A cidade vai perder a receita do turismo quando as pessoas lembrarem do carnaval do Rio e sentirem o cheiro de mijo. Aliás, o consumo de cerveja jamais deveria ter saído dos botecos e dos bares. O que ainda não perceberam é que junto com a descontração da festa estão abrindo espaço para a esculhambação. Não sei, não! Esse negócio de sacar o bilau em público, sem o menor constrangimento, um dia vai acabar mal. Assim espero! E o pessoal da agachadinha?. Não bebem na mesma quantidade dos marmanjos, mas fazem o pipi cheiroso, igualzinho.
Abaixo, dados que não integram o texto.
(* ===== verification/Kdemo.v ===== *)
(** * A connection from end to end

    A module that is connected to itself: one queue pair listens, the other
    connects, and the daemon moves both to the established state.  The calls
    are those of [Kprops], each checked to be allowed. *)
From S2P Require Import Prelude Proto Kern Cm Kverbs Kref Kconn Kaccept Kchar Kobj Klisten Kprops Kmsg Kclose.

(** ** Checking that a call is allowed *)

Definition is_some {A} (o : option A) : bool := match o with Some _ => true | None => false end.

Definition request_b (k : kstate) (i : nat) : bool :=
  match k_ids k !! i with
  | Some iv =>
      match id_provider iv with
      | PCep c =>
          match k_ceps k !! c with Some v => bool_decide (cep_state v = SIW_EPSTATE_RECVD_MPAREQ) | None => false end
      | _ => false
      end
  | None => false
  end.
Definition listen_b (k : kstate) (i : nat) : bool :=
  match k_ids k !! i with Some iv => match id_provider iv with PCep _ => false | _ => true end | None => false end.
Definition qp_free_b (k : kstate) (q : nat) : bool :=
  match k_qps k !! q with Some v => negb (is_some (kq_cep v)) | None => true end.
Definition user_qp_b (k : kstate) (q : nat) : bool :=
  match k_qps k !! q with Some v => is_some (kq_scq v) | None => false end.
Definition listed_b (k : kstate) : bool :=
  forallb (fun c => match k_ceps k !! c with Some v => is_some (cep_qp v) | None => true end) (file_ceps k).

Definition allowed_b (k : kstate) (rets : list Z) (o : kop) : bool :=
  match o with
  | KNewId i v =>
      negb (is_some (k_ids k !! i)) && (id_ref v =? 0) && match id_provider v with PListen _ => false | _ => true end
  | KFreeId i =>
      match k_ids k !! i with Some v => (id_ref v =? 0) && bool_decide (listeners k i = []) | None => false end
  | KDeliver s _ _ => is_some (k_socks k !! s)
  | KConnect i params => is_some (k_ids k !! i) && qp_free_b k (cp_qpn params) && forallb (Z.leb 0) rets
  | KAccept i params => request_b k i && is_some (k_qps k !! cp_qpn params) && qp_free_b k (cp_qpn params)
  | KReject i _ => request_b k i
  | KListen i _ | KUnlisten i => listen_b k i
  | KDeallocPd p => is_some (k_pds k !! p) && bool_decide (map_Forall (fun _ v => qp_pd v <> Some p) (k_qps k))
  | KDestroyCq c => bool_decide (c ∈ k_cq_idr k)
  | KCreateQp _ pd _ _ => is_some (k_pds k !! pd)
  | KModifyQp q _ st _ => user_qp_b k q && (st <? 7)%nat
  | KDestroyQp q => user_qp_b k q
  | KRead nonblock _ _ _ => listed_b k && nonblock
  | KWrite _ _ => listed_b k
  | _ => true
  end.

Lemma is_some_spec {A} (o : option A) : is_some o = true -> is_Some o.
Proof. by destruct o. Qed.

Lemma request_b_spec k i : request_b k i = true -> exists c, request_id k i c.
Proof.
  unfold request_b, request_id. destruct (k_ids k !! i) as [iv|] eqn:Hi; [|done].
  destruct (id_provider iv) as [| |c] eqn:Hp; [done..|]. destruct (k_ceps k !! c) as [v|] eqn:Hc; [|done].
  intros Hst%bool_decide_eq_true. eauto 10.
Qed.

Lemma listen_b_spec k i : listen_b k i = true -> listen_id k i.
Proof.
  unfold listen_b, listen_id. destruct (k_ids k !! i) as [iv|]; [|done]. intros H. exists iv. split; [done|].
  intros c Hp. by rewrite Hp in H.
Qed.

Lemma qp_free_b_spec k q : qp_free_b k q = true -> qp_free k q.
Proof. unfold qp_free_b, qp_free. intros H v Hv. rewrite Hv in H. by destruct (kq_cep v). Qed.

Lemma user_qp_b_spec k q : user_qp_b k q = true -> user_qp k q.
Proof. unfold user_qp_b, user_qp. destruct (k_qps k !! q) as [v|]; [|done]. intros H%is_some_spec. eauto. Qed.

Lemma listed_b_spec k : listed_b k = true -> listed_conns k.
Proof.
  unfold listed_b, listed_conns. intros H c v Hc Hv. rewrite forallb_forall in H. specialize (H c).
  rewrite Hv in H. apply is_some_spec, H. by apply list_elem_of_In.
Qed.

#[local] Hint Resolve is_some_spec request_b_spec listen_b_spec qp_free_b_spec user_qp_b_spec listed_b_spec : core.

Lemma allowed_b_spec k rets o : allowed_b k rets o = true -> allowed k rets o.
Proof.
  destruct o; cbn [allowed_b allowed]; rewrite ?andb_true_iff, ?bool_decide_eq_true; try (by auto); intros H.
  - destruct H as [[H1 H2] H3]. split; [by destruct (k_ids k !! i)|]. split; [lia|]. intros l E. by rewrite E in H3.
  - destruct (k_ids k !! i) as [v|] eqn:Hi; [|done]. rewrite andb_true_iff, bool_decide_eq_true in H.
    destruct H as [H1%Z.eqb_eq H2]. by exists v.
  - destruct H as [[H1 H2] H3]. split_and!; auto. apply Forall_forall. intros x Hx%list_elem_of_In.
    rewrite forallb_forall in H3. specialize (H3 x Hx). lia.
  - destruct H as [[H1 H2] H3]. auto.
  - destruct H as [H1 H2]. split; [auto|]. intros q v Hq. by apply (H2 q v).
  - destruct H as [H1 H2%Nat.ltb_lt]. auto.
  - destruct H as [H1 H2]. auto.
Qed.

(** Runs calls as long as they are allowed and return. *)
Fixpoint run_ops (l : list (list Z * kop)) (k : kstate) : option kstate :=
  match l with
  | [] => Some k
  | (rets, o) :: l =>
      if allowed_b k rets o then
        match exec rets o k with Ok (_, k') => run_ops l k' | Fault _ => None end
      else None
  end.

Lemma run_ops_reach l k k' : kreach k -> run_ops l k = Some k' -> kreach k'.
Proof.
  revert k. induction l as [|[rets o] l IH]; intros k R; simpl; [by intros [= <-]|].
  destruct (allowed_b k rets o) eqn:Ha; [|done]. destruct (exec rets o k) as [[[] k1]|] eqn:He; [|done].
  apply IH. eapply kreach_step; [exact R|by apply allowed_b_spec|exact He].
Qed.

(** ** Two queue pairs of one module *)

Definition demo_addr : Z := 0x0a000001.
Definition demo_qp (n : Z) : urdma_udata_create_qp := UdataQp 16 16 0 n (2 * n) (2 * n + 1).
Definition rtr_event (q : nat) : bytes := le_encode 4 SIW_EVENT_QP_RTR ++ le_encode 4 (Z.of_nat q).
Definition demo_setup : list (list Z * kop) := [
  ([], KAllocPd true);
  ([], KCreateCq 16 true);
  ([], KCreateQp true 1 (QpInit true false 2 2) (Some (demo_qp 0)));
  ([], KCreateQp true 1 (QpInit true false 2 2) (Some (demo_qp 1)));
  ([], KNewId 100 (CmId 0 PNone (SockAddr demo_addr 5000) AF_INET_ANY true));
  ([], KListen 100 8);
  ([], KNewId 101 (CmId 0 PNone (SockAddr demo_addr 0) (SockAddr demo_addr 5000) true));
  ([0; 0; 4000], KConnect 101 (ConnParam [104; 105] 6 8 3))
].

(** The request arrives at the listener, and is accepted. *)
Definition conn_request : bytes := trp_rr_bytes (TrpRr (Trp_hdr 0 0 trp_req) 2 8 6) ++ [104; 105].
Definition demo_mac : option (bool * bytes) := Some (true, [2; 0; 0; 0; 0; 1]).
Definition demo_accept : list (list Z * kop) := [
  ([], KDeliver 5 (SockAddr demo_addr 4000) conn_request);
  ([0; 0; 0; 0; 0; 0; 0; 0; 0; 0; 6000], KWork 1);
  ([], KNewId 102 (CmId 0 (PCep 11) (SockAddr demo_addr 5000) (SockAddr demo_addr 4000) true));
  ([], KAccept 102 (ConnParam [111; 107] 8 4 4))
].

(** The daemon has set up the queue pair, so that the reply is sent; then the
    same for the other side. *)
Definition conn_reply : bytes := trp_rr_bytes (TrpRr (Trp_hdr 0 0 trp_accept) 2 4 8) ++ [111; 107].
Definition demo_establish : list (list Z * kop) := [
  ([], KRead true 40 0 demo_mac);
  ([], KWrite (replicate 40 0) (rtr_event 4));
  ([], KDeliver 7 (SockAddr demo_addr 6000) conn_reply);
  ([], KWork 1);
  ([], KRead true 40 0 demo_mac);
  ([], KWrite (replicate 40 0) (rtr_event 3))
].
Definition demo_connect : list (list Z * kop) := demo_setup ++ demo_accept ++ demo_establish.

Definition demo_teardown : list (list Z * kop) := [
  ([], KModifyQp 3 0 4 IB_QP_STATE);
  ([], KDestroyQp 3);
  ([], KDestroyQp 4);
  ([], KUnlisten 100);
  ([], KFreeId 100); ([], KFreeId 101); ([], KFreeId 102);
  ([], KDestroyCq 2);
  ([], KDeallocPd 1)
].

(** What the two ends of a connection have agreed on. *)
Definition connected (k : kstate) (c d : nat) : bool :=
  match k_ceps k !! c, k_ceps k !! d with
  | Some v, Some w =>
      match cep_qp v ≫= fun q => k_qps k !! q, cep_qp w ≫= fun q => k_qps k !! q with
      | Some p, Some q =>
          bool_decide (cep_state v = SIW_EPSTATE_RDMA_MODE /\ cep_state w = SIW_EPSTATE_RDMA_MODE) &&
          bool_decide (kq_state p = SIW_QP_STATE_RTS /\ kq_state q = SIW_QP_STATE_RTS) &&
          (sin_port (cep_laddr v) =? sin_port (cep_raddr w)) && (sin_port (cep_raddr v) =? sin_port (cep_laddr w)) &&
          (kq_orq_size p =? kq_irq_size q) && (kq_irq_size p =? kq_orq_size q)
      | _, _ => false
      end
  | _, _ => false
  end.

(** The events that the connection manager has got, with their ids. *)
Definition upcalls (k : kstate) : list (nat * iw_cm_event_type * Z * bytes) :=
  map (fun e => (ev_id e, ev_event e, ev_status e, ev_private_data e)) (k_events k).


(** ** Calls that are not allowed *)

Definition fault_of {A} (o : outcome A) : option fault := match o with Ok _ => None | Fault e => Some e end.

(** The fault of a call after calls that return. *)
Definition then_fault (l : list (list Z * kop)) (rets : list Z) (o : kop) : option fault :=
  k ← run_ops l (k_init true (Some [demo_addr])); fault_of (exec rets o k).


(** Private data of 256 bytes is announced, and sent, with length 0. *)
Example private_data_truncated :
  (fun k => map (fun m => length (snd m)) (k_sent k)) <$>
    run_ops (take 7 demo_setup ++ [([0; 0; 4000], KConnect 101 (ConnParam (replicate 256 7) 4 8 3))])
      (k_init true (Some [demo_addr])) = Some [sizeof_trp_rr].
Proof. vm_compute. reflexivity. Qed.

(** ** Instances of the theorems of [Kprops] and [Kmsg] *)

(** The connected module, and the module with a listener and two queue pairs. *)
Lemma demo_reach l k : run_ops l (k_init true (Some [demo_addr])) = Some k -> kreach k.
Proof. apply run_ops_reach, kreach_init. Qed.


(** A module with a protection domain and a completion queue. *)
Lemma siw_create_qp_atomic_witness :
  exists k k', run_ops (take 2 demo_setup) (k_init true (Some [demo_addr])) = Some k /\
    siw_create_qp true 1 (QpInit true false 2 2) (Some (demo_qp 0)) k = Ok (inr 3%nat, k') /\
    k_qps k !! 3%nat = None /\ kgood k'.
Proof.
  destruct (run_ops (take 2 demo_setup) (k_init true (Some [demo_addr]))) as [k|] eqn:E; [|by vm_compute in E].
  pose proof (demo_reach _ _ E) as R. vm_compute in E. injection E as <-.
  match type of R with kreach ?k => set (k0 := k) in * end. assert (Hpd : is_Some (k_pds k0 !! 1%nat)) by (by eexists).
  destruct (siw_create_qp_atomic k0 true 1 (QpInit true false 2 2) (Some (demo_qp 0)) R Hpd) as (r & k' & E & H).
  exists k0, k'. assert (match siw_create_qp true 1 (QpInit true false 2 2) (Some (demo_qp 0)) k0 with
    | Ok (r, _) => r | Fault _ => inl 0 end = inr 3%nat) as Er by (vm_compute; reflexivity).
  rewrite E in Er. subst r. destruct H as (? & ? & _). by split_and!.
Defined.


(** The request of [demo_setup], sent once more by its endpoint and read by
    the endpoint of another module. *)
Definition demo_peer (d : bytes) : kstate :=
  k_init true None <| k_ceps := {[1%nat := new_cep (k_dev (k_init true None)) <| cep_sock := Some 2%nat |>]} |>
    <| k_socks := {[2%nat := KSock (Some 1%nat) true [(SockAddr demo_addr 4000, d)] AF_INET_ANY]} |>.
Lemma handshake_message_roundtrip_witness :
  exists k k' d k3 v3, run_ops demo_setup (k_init true (Some [demo_addr])) = Some k /\
    siw_send_trpreqrep 8 [104; 105] 2 k = Ok (0, k') /\ siw_recv_trp_rr 1 (demo_peer d) = Ok (0, k3) /\
    k_ceps k3 !! 1%nat = Some v3 /\ rr_pd_len (cep_hdr v3) = 2 /\ take 2 (cep_pdata v3) = [104; 105].
Proof.
  destruct (run_ops demo_setup (k_init true (Some [demo_addr]))) as [k|] eqn:E; [|by vm_compute in E].
  vm_compute in E. injection E as <-. match goal with |- exists k k' d k3 v3, Some ?k = _ /\ _ => set (k0 := k) in * end.
  assert (exists v, k_ceps k0 !! 8%nat = Some v /\ cep_sock v = Some 7%nat /\ trp_rr_wf (cep_hdr v)) as (v & Hc & Hs & Hw).
  { eexists. split; [vm_compute; reflexivity|]. split; [done|]. by split_and!. }
  destruct (handshake_message_roundtrip 8 v 7 [104; 105] k0 Hc Hs) as (k' & d & H1 & _ & H2);
    [vm_compute; by eexists|done|done|].
  destruct (H2 (demo_peer d) 1%nat (new_cep (k_dev (k_init true None)) <| cep_sock := Some 2%nat |>) 2%nat
    (KSock (Some 1%nat) true [(SockAddr demo_addr 4000, d)] AF_INET_ANY) (SockAddr demo_addr 4000) [])
    as (k3 & v3 & H3 & H4 & _ & H5 & H6); [done..|].
  exists k0, k', d, k3, v3. split_and!; [done..| |done]. by rewrite H5.
Defined.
O beija- florzinho passa bem. A mãe está cuidando dele e a Beija – Flor, a bonita escola, foi campeã. Mas o cheiro de URINA continua. Alô, comunidade da Rocinha, alô, cervejarias, vamos botar pra quebrar no calçadão de São Conrado e agradecer o apoio do Senhor Prefeito à promoção de tamanha animação? Quem sabe assim, com o baile perfumado embaixo de sua janela, César Maia se sensibilize.

*Carlos Secchin é fotógrafo e caiu na besteira de passar o Carnaval em casa, em Ipanema, no Rio de Janeiro. Tomou horror a cerveja e começou um movimento contra as marcas de cerveja que associam a idéia de bebedeira à natureza.

  • Carlos Secchin

    Carlos Secchin é engenheiro e fotógrafo, Carioca, vive no Cerrado onde se dedica a conservar uma pequena porção deste rico bi...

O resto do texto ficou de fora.